大規模脳卒中は、脳の広い範囲が血流不足となり、脳組織に深刻な損傷をもたらす重度の脳卒中です。健康や日常生活に長期的かつ深刻な影響を与えることがあります。

主な特徴

1. 重篤な症状

症状は急激に現れ、以下のような神経症状が見られます。

  • 顔面の垂れ下がり:顔の片側が下がり、表情が乏しくなります。
  • 四肢の脱力・麻痺:片側または両側の腕や脚が動かしにくくなります。
  • 言語障害:言葉が不明瞭になったり、会話ができなくなります。
  • 視覚障害:片目または両目の一時的な失明が起こることがあります。
  • 意識障害:混乱や方向感覚の喪失、場合によっては意識消失や昏睡に至ります。

2. 広範な脳損傷

血流が途絶えた領域が広いため、複数の脳部位に損傷が及び、さまざまな機能障害が現れます。

3. 重篤な合併症

脳損傷の規模が大きいため、以下のような合併症が頻繁に発生します。

  • 嚥下障害・栄養摂取困難
  • 呼吸器合併症
  • 四肢麻痺
  • 認知機能低下
  • 情緒不安定
  • 永続的な障害

4. 高い死亡リスク

大規模脳卒中の死亡率は30~40%と非常に高く、発症後数週間から数か月以内に死亡するケースが多いです。
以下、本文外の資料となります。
(* ===== verification/ExprParamValue.v ===== *)
(** The values of the parameters of a key: what zbx_get_param takes from a
    text of the grammar, zbx_parse_item_key, and keys made of quoted
    parameters. *)

From Stdlib Require Import ZArith Lia ZifyBool.
From S2P Require Import Prelude ExprScan ExprKey ExprKeyGrammar ExprKeyParse ExprParam.
From stdpp Require Import base list numbers strings relations.

Open Scope Z_scope.
Import CharConst.

(* ------------------------------------------------------------------ *)
(** ** Values *)

(** Alone a quoted text is its contents; inside an array it keeps its quotes. *)
Definition elem_value (e : elem) : list Z := match e with EUnquoted _ s => s | EQuoted _ s _ => s end.
Definition elem_raw (e : elem) : list Z :=
  match e with EUnquoted _ s => s | EQuoted _ s _ => QUOTE :: escape_quotes s ++ [QUOTE] end.

Definition param_value (p : param) : list Z :=
  match p with
  | PElem e => elem_value e
  | PArray _ e es _ => commas (elem_raw e) (elem_raw <$> es)
  end.

Definition param_type (p : param) : zbx_request_parameter_type :=
  match p with
  | PElem (EUnquoted _ []) => REQUEST_PARAMETER_TYPE_UNDEFINED
  | PElem _ => REQUEST_PARAMETER_TYPE_STRING
  | PArray _ _ _ _ => REQUEST_PARAMETER_TYPE_ARRAY
  end.

#[local] Arguments param_ended : simpl never.

Section Values.
  Context (num max_len : Z).

Definition out (i : Z) (l : list Z) : list Z := if i =? num then l else [].
Definition fits (l : list Z) : Prop := Z.of_nat (length l) <= max_len.
Notation "x ~> y" := (steps (get_param_body num max_len) x y) (at level 70).

Lemma fits_app (l l' : list Z) : fits (l ++ l') -> fits l.
Proof. unfold fits. rewrite length_app. lia. Qed.

Lemma out_app (i : Z) (l l' : list Z) : out i (l ++ l') = out i l ++ out i l'.
Proof. unfold out. by destruct (i =? num). Qed.

Lemma put_fits (b : bool) (c : Z) (buf : list Z) :
  fits (buf ++ (if b then [c] else [])) -> assign_param max_len b c buf = Some (buf ++ (if b then [c] else [])).
Proof.
  unfold fits, assign_param. rewrite length_app. destruct b; [|by rewrite app_nil_r]. cbn. intros H.
  by rewrite (proj2 (Z.eqb_neq _ _)) by lia.
Qed.

Lemma get_spaces (k : nat) (a i : Z) (s buf : list Z) (ty : zbx_request_parameter_type) :
  i <= num -> Getting Init a i (spaces k ++ s) buf ty ~> Getting Init a i s buf ty.
Proof.
  intros Hi. induction k as [|k IH]; [done|]. eapply rtc_l; [|exact IH].
  change (spaces (S k) ++ s) with (32 :: spaces k ++ s). cbn [get_param_body].
  rewrite (proj2 (Z.ltb_ge _ _)) by lia. reflexivity.
Qed.

Lemma get_unquoted (w t buf : list Z) (a i : Z) (ty : zbx_request_parameter_type) :
  i <= num -> Forall (fun c => unquoted_char c = true) w -> fits (buf ++ out i w) ->
  Getting Unquoted a i (w ++ t) buf ty ~> Getting Unquoted a i t (buf ++ out i w) ty.
Proof.
  intros Hi Hw. revert buf. induction Hw as [|c w Hc _ IH]; intros buf Hf.
  - unfold out. destruct (i =? num); by rewrite app_nil_r.
  - change (c :: w) with ([c] ++ w) in Hf |- * at 2. rewrite out_app, app_assoc in *.
    eapply rtc_l; [|by apply IH]. cbn [app get_param_body]. rewrite (proj2 (Z.ltb_ge _ _)) by lia.
    unfold unquoted_char in Hc. apply andb_true_iff in Hc as [H1%negb_true_iff H2%negb_true_iff]. rewrite H1, H2. cbn [orb andb].
    apply fits_app in Hf. by rewrite put_fits.
Qed.

Lemma get_quoted (w t buf : list Z) (a i : Z) (ty : zbx_request_parameter_type) :
  i <= num -> ends_with_backslash w = false -> fits (buf ++ out i (if a =? 0 then w else escape_quotes w)) ->
  Getting Quoted a i (escape_quotes w ++ QUOTE :: t) buf ty ~>
  Getting Quoted a i (QUOTE :: t) (buf ++ out i (if a =? 0 then w else escape_quotes w)) ty.
Proof.
  intros Hi Hb. apply bool_decide_eq_false in Hb. revert buf. induction w as [|c w IH]; intros buf Hf.
  - unfold out. cbn. destruct (a =? 0), (i =? num); by rewrite app_nil_r.
  - assert (Hw : list.last w <> Some (ch "\")) by (destruct w; [done|exact Hb]). specialize (IH Hw).
    assert (E : (if a =? 0 then c :: w else escape_quotes (c :: w)) =
      (if negb (a =? 0) && (c =? QUOTE) then [ch "\"] else []) ++ [c] ++ (if a =? 0 then w else escape_quotes w)).
    { cbn [escape_quotes]. by destruct (a =? 0), (c =? QUOTE). }
    rewrite E, !out_app, !app_assoc in *. eapply rtc_l; [|by apply IH]. apply fits_app in Hf.
    cbn [escape_quotes]. destruct (Z.eqb_spec c QUOTE) as [-> | Hc].
    + cbn [app get_param_body]. rewrite (proj2 (Z.ltb_ge _ _)) by lia.
      assert (Hesc : (if (i =? num) && negb (a =? 0) then [ch "\"] else []) = out i (if negb (a =? 0) && true then [ch "\"] else [])).
      { unfold out. by destruct (i =? num), (a =? 0). }
      cbn [Z.eqb Pos.eqb hd0 andb tail]. rewrite put_fits by (rewrite Hesc; by apply fits_app in Hf).
      rewrite Hesc. cbn beta iota. by rewrite put_fits.
    + rewrite andb_false_r in *. cbn [app get_param_body]. rewrite (proj2 (Z.ltb_ge _ _)) by lia.
      rewrite (proj2 (Z.eqb_neq _ _) Hc). replace (out i []) with (@nil Z) in * by (unfold out; by destruct (i =? num)).
      rewrite app_nil_r in *.
      assert (Hno : (c =? ch "\") && (hd0 (escape_quotes w ++ QUOTE :: t) =? QUOTE) = false).
      { destruct (Z.eqb_spec c (ch "\")) as [-> | Hc2]; [|done]. destruct w as [|c' w]; [done|].
        by apply Z.eqb_neq, escape_hd. }
      rewrite Hno. by rewrite put_fits.
Qed.

Definition ended (a : Z) (t : list Z) : Prop := param_ended a t = true.

Lemma ended_hd (a : Z) (t : list Z) : ended a t -> hd0 t <> 32.
Proof. unfold ended, param_ended. intros H E. rewrite E in H. cbn in H. by rewrite andb_false_r in H. Qed.

Definition elem_type (e : elem) : zbx_request_parameter_type := param_type (PElem e).

Lemma set_type_out (i : Z) (t ty : zbx_request_parameter_type) :
  set_type (i =? num) t ty = if i =? num then set_type true t ty else ty.
Proof. by destruct (i =? num). Qed.

Lemma get_elem (e : elem) (a i : Z) (t buf : list Z) (ty : zbx_request_parameter_type) :
  i <= num -> elem_ok e -> ended a t -> fits (buf ++ out i (if a =? 0 then elem_value e else elem_raw e)) ->
  exists st, resting st /\
    Getting Init a i (elem_text e ++ t) buf ty ~>
    Getting st a i t (buf ++ out i (if a =? 0 then elem_value e else elem_raw e)) (set_type (i =? num) (elem_type e) ty).
Proof.
  intros Hi He Ht Hf. destruct e as [k w | k w m]; cbn [elem_text elem_ok elem_value elem_raw] in *.
  - replace (if a =? 0 then w else w) with w in * by by destruct (a =? 0). destruct He as [Hw Hs]. rewrite <- app_assoc.
    destruct w as [|c w].
    + exists Init. split; [by left|]. replace (out i []) with (@nil Z) by (unfold out; by destruct (i =? num)). rewrite app_nil_r.
      replace (set_type _ _ _) with ty by (by destruct ty, (i =? num)). by apply get_spaces.
    + destruct Hs as [|Hs]; [done|]. exists Unquoted. split; [by right|]. etrans; [by apply get_spaces|].
      change (c :: w) with ([c] ++ w) in Hf |- * at 2. rewrite out_app, app_assoc in *. cbn [hd0] in Hs.
      unfold unquoted_start in Hs. rewrite !andb_true_iff, !negb_true_iff in Hs. destruct Hs as [[[[H1 H2] H3] H4] H5].
      eapply rtc_l; [|apply get_unquoted; [done|by inversion Hw|done]]. cbn [app get_param_body].
      rewrite (proj2 (Z.ltb_ge _ _)) by lia. rewrite H1, H2, H3, H4, H5. cbn [negb andb]. apply fits_app in Hf.
      rewrite put_fits by done. reflexivity.
  - exists Init. split; [by left|]. rewrite <- app_assoc. etrans; [by apply get_spaces|]. cbn [app]. rewrite <- app_assoc. cbn [app].
    assert (E : (if a =? 0 then w else QUOTE :: escape_quotes w ++ [QUOTE]) =
      (if a =? 0 then [] else [QUOTE]) ++ (if a =? 0 then w else escape_quotes w) ++ (if a =? 0 then [] else [QUOTE])).
    { destruct (a =? 0); [by rewrite app_nil_r|done]. }
    rewrite E, !out_app, !app_assoc in *.
    assert (Hq : (if (i =? num) && negb (a =? 0) then [QUOTE] else []) = out i (if a =? 0 then [] else [QUOTE])).
    { unfold out. by destruct (i =? num), (a =? 0). }
    eapply rtc_l.
    { cbn [get_param_body]. rewrite (proj2 (Z.ltb_ge _ _)) by lia. cbn [Z.eqb Pos.eqb].
      rewrite put_fits; [reflexivity|]. rewrite Hq. do 2 apply fits_app in Hf. done. }
    rewrite Hq. etrans; [apply get_quoted; [done|done|by apply fits_app in Hf]|].
    apply steps_one. cbn [get_param_body]. rewrite (proj2 (Z.ltb_ge _ _)) by lia. cbn [Z.eqb Pos.eqb].
    rewrite andb_comm, put_fits by (by rewrite Hq). rewrite Hq, skip_spaces_app, skip_spaces_stop by (by eapply ended_hd).
    unfold ended in Ht. rewrite Ht. reflexivity.
Qed.

Lemma get_comma (st : pstate) (a i : Z) (t buf : list Z) (ty : zbx_request_parameter_type) :
  i <= num -> resting st -> fits (buf ++ out i (if a =? 0 then [] else [ch ","])) ->
  Getting st a i (ch "," :: t) buf ty ~>
  Getting Init a (if a =? 0 then i + 1 else i) t (buf ++ out i (if a =? 0 then [] else [ch ","])) ty.
Proof.
  intros Hi Hst Hf.
  assert (H : Getting Init a i (ch "," :: t) buf ty ~>
    Getting Init a (if a =? 0 then i + 1 else i) t (buf ++ out i (if a =? 0 then [] else [ch ","])) ty).
  { apply steps_one. cbn [get_param_body]. rewrite (proj2 (Z.ltb_ge _ _)) by lia. cbn [Z.eqb Pos.eqb].
    destruct (a =? 0); cbn [negb].
    - replace (out i []) with (@nil Z) by (unfold out; by destruct (i =? num)). by rewrite app_nil_r.
    - unfold out in *. by rewrite put_fits. }
  destruct Hst as [-> | ->]; [done|]. eapply rtc_l; [|exact H]. cbn [get_param_body]. rewrite (proj2 (Z.ltb_ge _ _)) by lia. done.
Qed.

Lemma get_elems (e : elem) (es : list elem) (i : Z) (t buf : list Z) (ty : zbx_request_parameter_type) :
  i <= num -> elem_ok e -> Forall elem_ok es -> fits (buf ++ out i (commas (elem_raw e) (elem_raw <$> es))) ->
  (i = num -> ty <> REQUEST_PARAMETER_TYPE_UNDEFINED) ->
  exists st, resting st /\
    Getting Init 1 i (commas (elem_text e) (elem_text <$> es) ++ ch "]" :: t) buf ty ~>
    Getting st 1 i (ch "]" :: t) (buf ++ out i (commas (elem_raw e) (elem_raw <$> es))) ty.
Proof.
  intros Hi He Hes Hf Hty.
  assert (Hset : forall t, set_type (i =? num) t ty = ty).
  { intros t'. destruct (Z.eqb_spec i num) as [E|]; [|done]. specialize (Hty E). by destruct ty. }
  revert e He buf Hf. induction Hes as [|e' es He' _ IH]; intros e He buf Hf; cbn [fmap list_fmap commas] in *.
  - destruct (get_elem e 1 i (ch "]" :: t) buf ty Hi He eq_refl Hf) as (st & Hst & H). exists st. by rewrite Hset in H.
  - change (ch "," :: ?l) with ([ch ","] ++ l) in Hf |- * at 2. rewrite !out_app, !app_assoc in *. rewrite <- app_assoc.
    cbn [app].
    destruct (get_elem e 1 i (ch "," :: commas (elem_text e') (elem_text <$> es) ++ ch "]" :: t) buf ty Hi He eq_refl)
      as (st & Hst & H1). { do 2 apply fits_app in Hf. done. }
    rewrite Hset in H1. destruct (IH e' He' _ Hf) as (st' & Hst' & H2). exists st'. split; [done|].
    etrans; [exact H1|]. etrans; [apply get_comma; [done|done|by apply fits_app in Hf]|]. exact H2.
Qed.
生存した場合でも、長期にわたる障害が残ることがあります。

5. 緊急医療の重要性

脳卒中全般と同様に、早期の診断と治療が予後を大きく左右します。血栓溶解薬や外科的血流再建などの迅速な処置により、後遺症の拡大を抑えることが可能です。

大規模脳卒中は、原因の除去と包括的な支持療法が必要です。症状が現れたら直ちに救急医療を受診し、専門的なリハビリテーションや長期ケアを受けることが回復の鍵となります。